As a rainy World AIDS Day opened at the Brooklyn Public Library in Grand Army Plaza, several dozen demonstrators affiliated with Housing Works, some of them in bagel costumes, others holding up bagel protest signs, turned out to protest a bagel breakfast Mayor Michael Bloomberg hosted for AIDS service organization leaders inside.

The “bagel” protesters called for a “schmear” campaign against the mayor, highlighting — among other issues Housing Works faults him for — Bloomberg’s successful lobbying to convince Governor David Paterson to veto a measure that would have limited rents of people with AIDS receiving public assistance and living in private housing to 30 percent of their incomes.

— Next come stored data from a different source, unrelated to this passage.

(** * Legal RAG pipeline: embedding selection, ingestion and the vector index

    A shallow embedding of [LegalRAGPipeline] (rag_pipeline/legal_rag_pipeline.py):
    [_load_config], [_get_default_config], [_load_legal_database],
    [_initialize_vector_store] and [_generate_embedding].

    Conventions of the embedding.
    - Python values that come out of [json.load] are the inductive [value];
      a Python [str] is its sequence of code points, so that [len] counts
      characters.
    - A method is a computation in the monad [M]: it threads the object
      ([self]) and the records sent to the module logger, and either
      returns or raises.  State changes made before an exception stay, as
      they do in Python.
    - a numpy array of floats is its element type (float32 or float64) and
      the list of its elements as real numbers: arithmetic is exact, rounding
      is not represented.
    - Embedding models are opaque: a handle carries the function from a text
      to a vector (or an exception) that invoking the model computes. *)

From Stdlib Require Import String Ascii.
From Stdlib Require Import List ZArith QArith Reals Lra Lia Bool Arith Permutation Sorted.
Import ListNotations.

Set Warnings "-register-all".
Close Scope Q_scope.
Close Scope R_scope.
Open Scope nat_scope.

Set Implicit Arguments.

(** ** Python values *)

(** A [str]: the list of its code points. *)
Definition pystr := list N.

(** A string literal of the source. *)
Definition py (s : string) : pystr := map N_of_ascii (list_ascii_of_string s).

Fixpoint pystr_eqb (a b : pystr) : bool :=
  match a, b with
  | [], [] => true
  | x :: a', y :: b' => N.eqb x y && pystr_eqb a' b'
  | _, _ => false
  end.

(** What [json.load] returns.  A [VDict] lists the items of the dict in
    insertion order; a key is looked up from the front. *)
Inductive value : Type :=
| VNone
| VBool (b : bool)
| VInt (z : Z)
| VFloat (q : Q)
| VStr (s : pystr)
| VList (elements : list value)
| VDict (items : list (pystr * value)).

Inductive exn : Type :=
| TypeError
| AttributeError
| KeyError
| ValueError
| FileNotFoundError
| NotADirectoryError
| PyException (name : string).

Inductive result (A : Type) : Type :=
| Ok (a : A)
| Raise (e : exn).
Arguments Ok {A} a.
Arguments Raise {A} e.

Fixpoint lookup (key : pystr) (items : list (pystr * value)) : option value :=
  match items with
  | [] => None
  | (k, v) :: rest => if pystr_eqb k key then Some v else lookup key rest
  end.

(** [obj.get(key, default)]: only a dict has the method. *)
Definition dict_get (obj : value) (key : pystr) (default : value) : result value :=
  match obj with
  | VDict items =>
      match lookup key items with
      | Some v => Ok v
      | None => Ok default
      end
  | _ => Raise AttributeError
  end.

(** [obj[key]] for a string key. *)
Definition subscript (obj : value) (key : pystr) : result value :=
  match obj with
  | VDict items =>
      match lookup key items with
      | Some v => Ok v
      | None => Raise KeyError
      end
  | _ => Raise TypeError
  end.

(** [len(obj)]. *)
Definition len (obj : value) : result nat :=
  match obj with
  | VStr s => Ok (length s)
  | VList l => Ok (length l)
  | VDict items => Ok (length items)
  | _ => Raise TypeError
  end.

(** The elements a [for] loop over [obj] visits. *)
Definition iter (obj : value) : result (list value) :=
  match obj with
  | VList l => Ok l
  | VDict items => Ok (map (fun kv => VStr (fst kv)) items)
  | VStr s => Ok (map (fun c => VStr [c]) s)
  | _ => Raise TypeError
  end.

(** ** Vectors *)

(** The element type of an array.  [np.zeros] and mixed matrices are
    float64; faiss works on float32 only. *)
Inductive dtype : Type := float32 | float64.

Definition is_float32 (t : dtype) : bool :=
  match t with
  | float32 => true
  | float64 => false
  end.

Record ndarray : Type := mk_ndarray {
  element_type : dtype;
  elements : list R
}.

Coercion elements : ndarray >-> list.

(** A float32 array, as the embedding models return. *)
Definition float32_array (l : list R) : ndarray :=
  {| element_type := float32; elements := l |}.

(** [np.zeros(n)]: float64 zeros. *)
Definition np_zeros (n : nat) : ndarray :=
  {| element_type := float64; elements := repeat 0%R n |}.

Definition astype (t : dtype) (v : ndarray) : ndarray :=
  {| element_type := t; elements := elements v |}.

(** Squared Euclidean norm, norm and inner product. *)
Definition sum_squares (l : list R) : R := fold_right (fun x acc => (x * x + acc)%R) 0%R l.

Definition norm2 (v : ndarray) : R := sum_squares (elements v).


Fixpoint inner (u v : list R) : R :=
  match u, v with
  | x :: u', y :: v' => (x * y + inner u' v')%R
  | _, _ => 0%R
  end.

Definition dot (u v : ndarray) : R := inner (elements u) (elements v).

(** One row of [faiss.normalize_L2]: a row of positive norm is multiplied by
    the inverse of its norm, an all-zero row is left as it is. *)
Definition normalize_row (v : ndarray) : ndarray :=
  if Rlt_dec 0 (norm2 v)
  then {| element_type := element_type v;
          elements := map (fun x => (x * (1 / sqrt (norm2 v)))%R) (elements v) |}
  else v.

(** [faiss.normalize_L2(x)], in place on a float32 matrix; a matrix of
    another element type is refused with a [TypeError]. *)
Definition normalize_L2 (x : list ndarray) : result (list ndarray) :=
  if forallb (fun row => is_float32 (element_type row)) x
  then Ok (map normalize_row x)
  else Raise TypeError.

(** The element type of [np.array(rows)]: float32 when every row is, float64
    as soon as one row is. *)
Definition promote (rows : list ndarray) : dtype :=
  if forallb (fun row => is_float32 (element_type row)) rows then float32 else float64.

(** [np.array(rows)] for a list of one-dimensional arrays: a matrix of the
    promoted element type when the rows have one length; ragged rows make
    the method that builds the matrix raise. *)
Definition np_array (rows : list ndarray) : result (list ndarray) :=
  match rows with
  | [] => Ok []
  | r :: rest =>
      if forallb (fun r' : ndarray => Nat.eqb (length r') (length r)) rest
      then Ok (map (astype (promote rows)) rows)
      else Raise ValueError
  end.

(** [x.shape[1]] of a non-empty matrix. *)
Definition shape1 (x : list ndarray) : nat :=
  match x with
  | [] => 0
  | r :: _ => length r
  end.
Lemma one_sided_window_is_ignored_witness :
  is_within_time_restrictions (demo_env (hm 12 0) (demo_response 200) (λ _, true))
    (JDict {[ "start_time" := JStr "22:00" ]}) demo_world
  = (Ok true, tick demo_world).
Proof.
  apply one_sided_window_is_ignored; [|done|reflexivity].
  intros H. apply (f_equal (λ m : gmap string json, m !! "start_time")) in H.
  rewrite lookup_singleton_eq, lookup_empty in H. discriminate H.
Defined.

(** X27. A bound that cannot be read is an error, not a refusal: on a day
    the allow-list lets through, when both bounds are set and [start_time] is
    a string that [time.fromisoformat] rejects, the check raises that
    exception instead of answering. *)
Theorem unreadable_start_time_raises E w d s err :
  day_allowed (clock E (clock_reads w)) d →
  d !! "start_time" = Some (JStr s) → s ≠ "" →
  py_truthy (default JNull (d !! "end_time")) = true →
  time_fromisoformat E s = Raise err →
  is_within_time_restrictions E (JDict d) w = (Raise err, tick w).
Proof.
  intros Hday Hs Hsne Hend Hbad.
  assert (d ≠ ∅) as Hne.
  { intros ->. by rewrite lookup_empty in Hs. }
  rewrite (is_within_time_restrictions_at _ _ _ Hne).
  rewrite (within_restrictions_day_allowed _ _ _ Hday). cbn.
  rewrite Hs, Hend. cbn.
  destruct (String.eqb_spec s "") as [->|_]; [done|]. cbn.
  by rewrite Hbad.
Qed.

Lemma unreadable_start_time_raises_witness :
  is_within_time_restrictions (demo_env (hm 12 0) (demo_response 200) (λ _, true))
    (JDict {[ "start_time" := JStr "25:00"; "end_time" := JStr "06:00" ]}) demo_world
  = (Raise ValueError, tick demo_world).
Proof.
  apply (unreadable_start_time_raises _ _ _ "25:00"); try reflexivity; done.
Defined.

Charles King, the Housing Works president, who was arrested along with eight others in the protest, said, “We bagels refuse to be implicated in the mayor’s World AIDS Day hypocrisy.”

Bloomberg chose the Brooklyn library for the event to highlight a new city initiative to test up to half a million residents of the borough.

In the evening, amfAR, the Foundation for AIDS Research, hosted a “Light For Rights” event at Washington Square Park. On hand to help illuminate the arch in honor of World AIDS Day were Liza Minnelli (pictured alone), and amfAR chair Kenneth Cole, Carson Kressley, Tyson Beckford, Stockard Channing, and City Council Speaker Christine Quinn.